Where It's At on Opens by Mailbox Provider

graphs-200-wide

The only right answer to ‘what is a good open rate?’ or ‘what should my open rates be?’ is: ‘it depends’. It’s also a lazy and useless answer when left at that because it ignores all the important contextual factors and provides no information. The truth is that if you are consistent in how you collect and measure the data, your open rate can be a good indicator of performance - especially relative to your own historical performance.

So it’s important to be able to ask the ‘how am I doing?’ question with a couple different flavors:

  1. How am I doing against my own historical performance - are others seeing the same trends, or absent that, am I responsible for the changes?
  2. Are the differences I see between mailbox providers typical for other senders (i.e. ‘has Microsoft gotten more aggressive in adding to my emails to the spam folder, thus causing a downhill effect on opens, or is it just me?’)

With that in mind, let’s get to the fun part and look at some data. We’re fortunate to have an extremely large footprint of data that allows us to review the performance of senders and inboxes across over half a trillion data points from the past year. 

Using this data, we can look at the typical unique open rates for senders over the past 12 months. The gray bands indicate the interquartile range of the observations:

GS 1

We can see here that overall unique open rates have been extremely flat over this time, with a very mild lift in the post-COVID quarantine world.

Following up on a line of discussion I had with Tamara Bond in the upcoming
Email, Duh! Video, I wanted to dig in and really understand how this varies by provider. We’ll concern ourselves with Gmail, Gsuite, Verizon Media Group, Microsoft and Apple which constitute over 80% of recipients for most senders. For these providers we note that open rates have been largely consistent over the past 12 months (with a usual holiday dip around the holiday season), with the exception of Microsoft, which took a noticeable downturn in the late summer of 2019 and which has not made a full recovery. This has been reported anecdotally by a number of people in the email community and is likely due to an algorithm change at Microsoft.

GS 2

Of notable interest here is that while open rates remain largely flat - different providers have different median open rates, with Apple and Gsuite being the most highly engaged user bases and Verizon and Microsoft being the least engaged, by a material amount.
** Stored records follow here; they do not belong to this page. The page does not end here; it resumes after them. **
(* ===== verification/Scenarios.v ===== *)
(** * End-to-end scenarios

    The examples of the specification (section 8), stated on the whole
    program: [new Snelm("oak", options)], [await init()], then
    [snelm(request, response)] on oak's natives.  The general statements
    quantify over the directives outside the repository under the frame
    hypothesis [ext_frame] on the three header names the repository's
    directives write ([src_keys]); the witnesses run them with directives
    that do nothing ([noop_externals]).  The last theorem runs snelm on
    pogo's own Response with any configuration. *)

From S2P Require Import Prelude JsValue WebHeaders Interface Adapters Directives Loader Snelm.

Ltac canon_keys :=
  change (lower "X-DNS-Prefetch-Control") with "x-dns-prefetch-control" in *;
  change (lower "X-Content-Type-Options") with "x-content-type-options" in *;
  change (lower "X-Powered-By") with "x-powered-by" in *.

(** The configurations of the specification's examples. *)
Definition hide_null_options : js_value := js_obj [("hidePoweredBy", JNull)].
Definition php_options : js_value := js_obj [("hidePoweredBy", js_obj [("setTo", JString "PHP 4.2.0")])].
Definition allow_options : js_value := js_obj [("dnsPrefetchControl", js_obj [("allow", JBool true)])].

(** Running [snelm] on oak with the given options: the response headers at
    the keys of [src_keys] are those of the abstract program. *)
Lemma oak_snelm_view ext options p :
  ext_frame ext FOak src_keys -> Oak.oak_wfb p = true ->
  js_nonnullish (_options (oak_snelm options)) = true ->
  forallb (op_ok (adapter_of FOak)) (snelm_ops (_options (oak_snelm options))) = true ->
  exists p', snelm ext (oak_snelm options) p = (p', inr (response p')) /\
    request p' = request p /\
    forall x, x ∈ src_keys -> Oak.oak_view (response p') !! x =
      abs_ops lower normalize_header_value (snelm_ops (_options (oak_snelm options)))
        (Oak.oak_view (response p)) !! x.
Proof.
  intros Hext Hwf Hn Hok.
  destruct (snelm_abstract_program ext FOak src_keys (oak_snelm options) p Hext eq_refl Hn Hwf Hok)
    as (p' & E & _ & Hr & Hk).
  exists p'. auto.
Qed.

(** C3: [{ hidePoweredBy: null }] disables hide-powered-by: an
    [X-Powered-By: Express] header is still there after the invocation.
    (The specification's example expects it removed.) *)
Theorem hidePoweredBy_null_keeps_header ext p :
  ext_frame ext FOak src_keys -> Oak.oak_wfb p = true ->
  exists p', snelm ext (oak_snelm hide_null_options) p = (p', inr (response p')) /\
    Oak.oak_view (response p') !! "x-powered-by" = Oak.oak_view (response p) !! "x-powered-by".
Proof.
  intros Hext Hwf.
  destruct (oak_snelm_view ext hide_null_options p Hext Hwf eq_refl eq_refl)
    as (p' & E & _ & Hk).
  exists p'. split; [done|]. rewrite Hk by (unfold src_keys; set_solver).
  vm_compute snelm_ops. simpl. canon_keys. by simplify_map_eq.
Qed.

(** C4: [{ hidePoweredBy: { setTo: "PHP 4.2.0" } }] sets
    [X-Powered-By: PHP 4.2.0]. *)
Theorem hidePoweredBy_setTo_header ext p :
  ext_frame ext FOak src_keys -> Oak.oak_wfb p = true ->
  exists p', snelm ext (oak_snelm php_options) p =
               (p', inr (response p')) /\
    Oak.oak_view (response p') !! "x-powered-by" = Some "PHP 4.2.0".
Proof.
  intros Hext Hwf.
  destruct (oak_snelm_view ext php_options
              p Hext Hwf eq_refl eq_refl) as (p' & E & _ & Hk).
  exists p'. split; [done|]. rewrite Hk by (unfold src_keys; set_solver).
  vm_compute snelm_ops. simpl. canon_keys. by simplify_map_eq.
Qed.

(** C5: [{ dnsPrefetchControl: { allow: true } }] sets
    [X-DNS-Prefetch-Control: on]; with the default options it is [off],
    [X-Content-Type-Options] is [nosniff] and [X-Powered-By] is removed. *)
Theorem default_and_allow_headers ext p :
  ext_frame ext FOak src_keys -> Oak.oak_wfb p = true ->
  (exists p', snelm ext (oak_snelm allow_options) p =
                (p', inr (response p')) /\
     Oak.oak_view (response p') !! "x-dns-prefetch-control" = Some "on") /\
  (exists p', snelm ext (oak_snelm JUndefined) p = (p', inr (response p')) /\
     Oak.oak_view (response p') !! "x-dns-prefetch-control" = Some "off" /\
     Oak.oak_view (response p') !! "x-content-type-options" = Some "nosniff" /\
     Oak.oak_view (response p') !! "x-powered-by" = None).
Proof.
  intros Hext Hwf. split.
  - destruct (oak_snelm_view ext allow_options
                p Hext Hwf eq_refl eq_refl) as (p' & E & _ & Hk).
    exists p'. split; [done|]. rewrite Hk by (unfold src_keys; set_solver).
    vm_compute snelm_ops. simpl. canon_keys. by simplify_map_eq.
  - destruct (oak_snelm_view ext JUndefined p Hext Hwf eq_refl eq_refl) as (p' & E & _ & Hk).
    exists p'. split; [done|]. rewrite !Hk by (unfold src_keys; set_solver).
    vm_compute snelm_ops. simpl. canon_keys. by simplify_map_eq.
Qed.

Lemma hidePoweredBy_null_keeps_header_witness :
  exists p', snelm noop_externals (oak_snelm hide_null_options) oak_sample =
               (p', inr (response p')) /\
    Oak.oak_view (response p') !! "x-powered-by" = Oak.oak_view (response oak_sample) !! "x-powered-by".
Proof. apply hidePoweredBy_null_keeps_header; [apply noop_frame | reflexivity]. Defined.

Lemma hidePoweredBy_setTo_header_witness :
  exists p', snelm noop_externals
               (oak_snelm php_options) oak_sample =
             (p', inr (response p')) /\
    Oak.oak_view (response p') !! "x-powered-by" = Some "PHP 4.2.0".
Proof. apply hidePoweredBy_setTo_header; [apply noop_frame | reflexivity]. Defined.

Lemma default_and_allow_headers_witness :
  (exists p', snelm noop_externals
                (oak_snelm allow_options) oak_sample =
              (p', inr (response p')) /\
     Oak.oak_view (response p') !! "x-dns-prefetch-control" = Some "on") /\
  (exists p', snelm noop_externals (oak_snelm JUndefined) oak_sample = (p', inr (response p')) /\
     Oak.oak_view (response p') !! "x-dns-prefetch-control" = Some "off" /\
     Oak.oak_view (response p') !! "x-content-type-options" = Some "nosniff" /\
     Oak.oak_view (response p') !! "x-powered-by" = None).
Proof. apply default_and_allow_headers; [apply noop_frame | reflexivity]. Defined.

(** ** pogo's own Response end to end *)

(** [new Snelm("pogo", options)] after [await init()]. *)
Definition pogo_snelm (options : js_value) : Snelm := fst (init (new_Snelm "pogo" options)).

(** C29: on pogo's own Response, no invocation, whatever the options and
    whether it succeeds or throws, removes a header from the header list:
    each header present before is present after.  The directives outside
    the repository are assumed to keep that property themselves. *)
Theorem pogo_never_removes_header ext options x :
  (forall d o, is_external d = true -> preserves (pogo_keeps x) (run_directive ext (adapter_of FPogo) d o)) ->
  preserves (pogo_keeps x) (snelm ext (pogo_snelm options)).
Proof.
  intros Hext. apply (snelm_preserves _ _ _ FPogo); [reflexivity|].
  intros d o p Hp. destruct (is_external d) eqn:He; [by apply Hext|].
  rewrite run_directive_src by done. by apply pogo_run_ops_keeps.
Qed.

Lemma pogo_never_removes_header_witness :
  pogo_keeps "x-powered-by" (fst (snelm noop_externals (pogo_snelm JUndefined) pogo_sample)).
Proof.
  apply (pogo_never_removes_header noop_externals JUndefined "x-powered-by").
  - intros d o He p Hp. destruct d; try discriminate; exact Hp.
  - split; [reflexivity|]. eexists. split; [reflexivity|]. vm_compute. eauto.
Defined.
If we dig further, we can look into how big the spread of the open rate distribution is for these providers.  Here we’ll exclude outliers and look at the interquartile range of open rates by provider and contrast Apple and Microsoft and see this consistent behavior where Apple recipients are more than one and a half times as likely to open email as an Outlook 365/Hotmail recipient.

GS 3

 

GS 4

We believe that this is largely due to the demographics of the providers’ user-bases, with Microsoft and Verizon having a large number of ‘legacy’ users while Apple continues to acquire market share there. The GSuite vs GMail divide is explained by users who pay for their email or subscribe at work addresses (GSuite) being more engaged than those who don’t.

What this all means for you largely depends on how you run your sending program. In general though, it means that you should:

  • Put your efforts on things that work and are growing. Gmail is a huge portion of senders lists and so it’s worth optimizing.
  • Expect that recipients at different mailbox providers will behave differently and adjust your own expectations for campaign performance accordingly.

Some notes about methodology: we’ve found in our research that a very small number of recipients engage in non-human interaction (NHIsi.e. bots), but those that do often generate a large number of clicks and opens. The easiest way to accommodate for that today is to only consider unique engagements from users, vs the raw open or click rate. This helps minimize the impact of non-human inboxes to a minimum in your reported stats. We’ll have more to say on the SparkPost blog about our research on NHIs in the near future.